To really boost developer performance the UI framework also supports dynamic beans without boilerplate code and fully automatic binding of the datamodel to the UI including validation that is shared between client and server. This all sounds too promising to be true? Check it out and start contributing. To really create the next generation UI API we need your feedback, ideas, improvements, bugfixes, and new features. The future is here - join it with us.

The status

As of today only fundamentals are implemented. However, already enough to prove the approach and see the incredible potential. We currently focus on the desktop with JavaFx and the web with TeaVM. On both platforms our current status already is:

  • fundamental widges done like UiButton, UiImage, UiIcon, UiLabel, etc.

  • basic inputs done like UiTextInput, UiPasswordInput, UiTextArea, UiIntegerSlider, UiIntegerInput, UiCheckbox, UiRadioButton, UiRadioGroup, etc. However, validation support for JavaFx is still work in progress.

  • also temporal widgets like UiDateInput, UiTimeInput, and UiDateTimeInput are implemented and woring with java.time even in the browser.

  • panels are implemented like UiVerticalPanel, UiHorizontalPanel, UiScollPanel, UiTabPanel, UiFormGroup, UiFormPanel, etc.

  • windows are completed with UiMainWindow, UiWindow, and UiPopup

  • menus are done with UiMenuBar, UiMenu, UiMenuItem, UiMenuItemSeparator, etc. but not yet properly implemented for the web in ui-tvm.

  • Powerful databinding, actions, i18n, etc. are already included and demonstrate how much you can do with little code without loosing flexibility or control.

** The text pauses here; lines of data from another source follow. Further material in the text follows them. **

(* ===== verification/DbSpec.v ===== *)
(** * What the databases promise

    [DBLaws] says what the interface [DB] promises: a database is a finite map, an
    iterator visits the entries of its domain in the order of their keys, a batch applies
    its operations in order.  The memory database satisfies it; a namespace over any
    database that satisfies it satisfies it again, for prefixes whose last byte is not
    0xff. *)

From stdpp Require Import gmap sorting.
From S2P Require Import Prelude GoStrings GoBytes GoSlice Db.

(** ** The order of keys *)

Definition key_lt (a b : bytes) : Prop := Compare a b = -1.

Lemma key_lt_trans a b c : key_lt a b -> key_lt b c -> key_lt a c.
Proof. apply Compare_trans. Qed.

Lemma key_lt_irrefl a : ~ key_lt a a.
Proof. unfold key_lt. by rewrite Compare_refl. Qed.

Lemma key_trichotomy a b : key_lt a b \/ a = b \/ key_lt b a.
Proof.
  unfold key_lt. rewrite (Compare_anti a b). destruct (Compare_cases a b) as [H|[H|H]]; rewrite H; auto.
  right. left. by apply Compare_eq.
Qed.

Lemma key_le_cases a b : key_le a b <-> a = b \/ key_lt a b.
Proof.
  unfold key_le, key_lt. split; [|intros [->|E]; [rewrite Compare_refl|rewrite E]; lia].
  destruct (Compare_cases a b) as [H|[H|H]]; rewrite H; auto; [|lia]. apply Compare_eq in H. auto.
Qed.

Lemma key_not_lt a b : ~ key_lt a b <-> key_le b a.
Proof.
  rewrite key_le_cases. destruct (key_trichotomy a b) as [H|[->|H]].
  - split; [done|]. intros [->|H'] _; [by eapply key_lt_irrefl|]. eapply key_lt_irrefl, key_lt_trans; eauto.
  - split; [auto|]. intros _. apply key_lt_irrefl.
  - split; [auto|]. intros _ H'. eapply key_lt_irrefl, key_lt_trans; eauto.
Qed.

#[export] Instance key_lt_transitive : Transitive key_lt.
Proof. intros a b c. apply key_lt_trans. Qed.

#[export] Instance key_le_total : Total key_le.
Proof. intros a b. rewrite !key_le_cases. destruct (key_trichotomy a b) as [H|[->|H]]; auto. Qed.

#[export] Instance key_le_transitive : Transitive key_le.
Proof. intros a b c. rewrite !key_le_cases. intros [->|H] [->|H']; eauto using key_lt_trans. Qed.

#[export] Instance key_le_antisym : AntiSymm eq key_le.
Proof.
  intros a b. rewrite !key_le_cases. intros [->|H] [E|H']; auto. exfalso.
  eapply key_lt_irrefl, key_lt_trans; eauto.
Qed.

Lemma Compare_app p a b : Compare (p ++ a) (p ++ b) = Compare a b.
Proof. induction p as [|x p IH]; [done|]. cbn. by rewrite Z.ltb_irrefl. Qed.

Lemma key_lt_app a b c e : length a = length b -> key_lt a b -> key_lt (a ++ c) (b ++ e).
Proof.
  unfold key_lt. revert b. induction a as [|x a IH]; intros [|y b]; cbn; try done.
  intros [= Hl]. destruct (x <? y); [done|]. destruct (y <? x); [done|]. by apply IH.
Qed.

Lemma key_lt_trans' a b c : key_lt a b -> key_le b c -> key_lt a c.
Proof. rewrite key_le_cases. intros Hab [<-|Hbc]; [done|]. exact (key_lt_trans _ _ _ Hab Hbc). Qed.

Lemma key_le_nil a : key_le [] a.
Proof. destruct a; [apply Z.le_refl|]. unfold key_le. cbn. lia. Qed.

(** ** Keys with a prefix *)

Lemma HasPrefix_inv k p : HasPrefix k p = true -> exists a, k = p ++ a.
Proof.
  revert k. induction p as [|x p IH]; intros k H; [by exists k|].
  destruct k as [|y k]; [done|]. cbn in H. apply andb_prop in H as [->%Z.eqb_eq H].
  apply IH in H as [a ->]. by exists a.
Qed.

Lemma prefix_comparable p q k j : p ++ k = q ++ j -> HasPrefix p q = true \/ HasPrefix q p = true.
Proof.
  revert q. induction p as [|x p IH]; intros [|y q] E; [by left|by right|left; by destruct p|].
  injection E as -> E. cbn. rewrite Z.eqb_refl. by apply IH.
Qed.

(** A key without the prefix is below all keys with it or above all of them. *)
Lemma outside_prefix p c : HasPrefix c p = false ->
  (forall a, key_lt c (p ++ a)) \/ (forall a, key_lt (p ++ a) c).
Proof.
  unfold key_lt. revert c. induction p as [|x p IH]; intros c Hc; [by destruct c|].
  destruct c as [|y c]; [by left|]. cbn in Hc |- *.
  destruct (Z.ltb_spec x y), (Z.ltb_spec y x); try lia; auto.
  assert (y = x) as -> by lia. rewrite Z.eqb_refl in Hc. by apply IH.
Qed.

Lemma above_prefix p c : HasPrefix c p = false -> key_le p c -> forall a, key_lt (p ++ a) c.
Proof.
  intros Hc Hp. destruct (outside_prefix p c Hc) as [H|H]; [|done]. exfalso.
  apply key_not_lt in Hp. apply Hp. specialize (H []). by rewrite app_nil_r in H.
Qed.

  • data widgets such as UiDataTable, UiDataTree, UiDataTreeTable are designed and partially implemented for JavaFx. For the web this will be an important challenge for the next couple of month.

For android so far only the very basics are implemented and the demo does not yet include android support (see my android shit storm for reasons of the slow progress, however we will also solve this in the future).

Also many other things are still in progress such as the controller framework for dialog management and navigation history accross all channels. Further we are building a more efficient way for RPC between client and server via command-pattern with easy async support and plans also for reactive support. So at the moment this framework is far from production ready. However, please try our demo to see the incredible potential and join us to make this dream come true.